Assignment
Reproduce the entire listing below exactly.

=== Records provided ===

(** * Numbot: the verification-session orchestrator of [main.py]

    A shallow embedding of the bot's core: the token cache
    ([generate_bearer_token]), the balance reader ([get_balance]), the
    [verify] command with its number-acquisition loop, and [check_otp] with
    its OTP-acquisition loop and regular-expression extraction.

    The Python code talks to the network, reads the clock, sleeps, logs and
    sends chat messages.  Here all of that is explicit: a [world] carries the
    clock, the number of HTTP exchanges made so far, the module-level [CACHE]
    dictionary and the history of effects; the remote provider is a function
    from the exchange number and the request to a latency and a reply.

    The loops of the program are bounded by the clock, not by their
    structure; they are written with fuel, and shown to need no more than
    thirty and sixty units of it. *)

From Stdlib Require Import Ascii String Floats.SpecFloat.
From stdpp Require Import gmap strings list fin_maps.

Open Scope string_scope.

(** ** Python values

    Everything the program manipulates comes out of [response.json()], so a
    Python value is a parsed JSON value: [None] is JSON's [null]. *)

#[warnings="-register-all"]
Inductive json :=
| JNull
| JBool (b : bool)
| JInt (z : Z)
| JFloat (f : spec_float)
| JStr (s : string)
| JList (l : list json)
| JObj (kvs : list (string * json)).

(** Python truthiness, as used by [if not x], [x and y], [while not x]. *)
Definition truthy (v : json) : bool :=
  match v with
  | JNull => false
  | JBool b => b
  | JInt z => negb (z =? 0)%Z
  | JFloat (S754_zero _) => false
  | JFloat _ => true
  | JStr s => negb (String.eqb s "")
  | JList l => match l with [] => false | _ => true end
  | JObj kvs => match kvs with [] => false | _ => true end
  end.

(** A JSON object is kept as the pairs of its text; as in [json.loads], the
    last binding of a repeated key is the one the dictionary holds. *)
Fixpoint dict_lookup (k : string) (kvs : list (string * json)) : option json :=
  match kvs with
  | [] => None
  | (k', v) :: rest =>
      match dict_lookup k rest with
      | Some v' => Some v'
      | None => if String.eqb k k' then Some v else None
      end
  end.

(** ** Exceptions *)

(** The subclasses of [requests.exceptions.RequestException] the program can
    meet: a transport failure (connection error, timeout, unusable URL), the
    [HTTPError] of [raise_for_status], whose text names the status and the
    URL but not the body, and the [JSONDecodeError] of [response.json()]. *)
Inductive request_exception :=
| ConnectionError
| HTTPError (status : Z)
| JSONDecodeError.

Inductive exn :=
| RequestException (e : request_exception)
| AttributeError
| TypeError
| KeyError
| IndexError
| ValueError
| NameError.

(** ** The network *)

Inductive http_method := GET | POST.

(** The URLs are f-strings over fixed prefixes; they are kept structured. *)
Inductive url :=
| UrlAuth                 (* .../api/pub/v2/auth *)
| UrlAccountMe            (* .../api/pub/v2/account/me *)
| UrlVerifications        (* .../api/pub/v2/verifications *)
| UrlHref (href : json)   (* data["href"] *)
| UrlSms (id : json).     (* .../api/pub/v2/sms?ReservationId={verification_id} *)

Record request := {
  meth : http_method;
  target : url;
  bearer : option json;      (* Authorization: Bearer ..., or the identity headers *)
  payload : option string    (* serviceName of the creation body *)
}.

===

Exercise output
(** * Numbot: the verification-session orchestrator of [main.py]

    A shallow embedding of the bot's core: the token cache
    ([generate_bearer_token]), the balance reader ([get_balance]), the
    [verify] command with its number-acquisition loop, and [check_otp] with
    its OTP-acquisition loop and regular-expression extraction.

    The Python code talks to the network, reads the clock, sleeps, logs and
    sends chat messages.  Here all of that is explicit: a [world] carries the
    clock, the number of HTTP exchanges made so far, the module-level [CACHE]
    dictionary and the history of effects; the remote provider is a function
    from the exchange number and the request to a latency and a reply.

    The loops of the program are bounded by the clock, not by their
    structure; they are written with fuel, and shown to need no more than
    thirty and sixty units of it. *)

From Stdlib Require Import Ascii String Floats.SpecFloat.
From stdpp Require Import gmap strings list fin_maps.

Open Scope string_scope.

(** ** Python values

    Everything the program manipulates comes out of [response.json()], so a
    Python value is a parsed JSON value: [None] is JSON's [null]. *)

#[warnings="-register-all"]
Inductive json :=
| JNull
| JBool (b : bool)
| JInt (z : Z)
| JFloat (f : spec_float)
| JStr (s : string)
| JList (l : list json)
| JObj (kvs : list (string * json)).

(** Python truthiness, as used by [if not x], [x and y], [while not x]. *)
Definition truthy (v : json) : bool :=
  match v with
  | JNull => false
  | JBool b => b
  | JInt z => negb (z =? 0)%Z
  | JFloat (S754_zero _) => false
  | JFloat _ => true
  | JStr s => negb (String.eqb s "")
  | JList l => match l with [] => false | _ => true end
  | JObj kvs => match kvs with [] => false | _ => true end
  end.

(** A JSON object is kept as the pairs of its text; as in [json.loads], the
    last binding of a repeated key is the one the dictionary holds. *)
Fixpoint dict_lookup (k : string) (kvs : list (string * json)) : option json :=
  match kvs with
  | [] => None
  | (k', v) :: rest =>
      match dict_lookup k rest with
      | Some v' => Some v'
      | None => if String.eqb k k' then Some v else None
      end
  end.

(** ** Exceptions *)

(** The subclasses of [requests.exceptions.RequestException] the program can
    meet: a transport failure (connection error, timeout, unusable URL), the
    [HTTPError] of [raise_for_status], whose text names the status and the
    URL but not the body, and the [JSONDecodeError] of [response.json()]. *)
Inductive request_exception :=
| ConnectionError
| HTTPError (status : Z)
| JSONDecodeError.

Inductive exn :=
| RequestException (e : request_exception)
| AttributeError
| TypeError
| KeyError
| IndexError
| ValueError
| NameError.

(** ** The network *)

Inductive http_method := GET | POST.

(** The URLs are f-strings over fixed prefixes; they are kept structured. *)
Inductive url :=
| UrlAuth                 (* .../api/pub/v2/auth *)
| UrlAccountMe            (* .../api/pub/v2/account/me *)
| UrlVerifications        (* .../api/pub/v2/verifications *)
| UrlHref (href : json)   (* data["href"] *)
| UrlSms (id : json).     (* .../api/pub/v2/sms?ReservationId={verification_id} *)

Record request := {
  meth : http_method;
  target : url;
  bearer : option json;      (* Authorization: Bearer ..., or the identity headers *)
  payload : option string    (* serviceName of the creation body *)
}.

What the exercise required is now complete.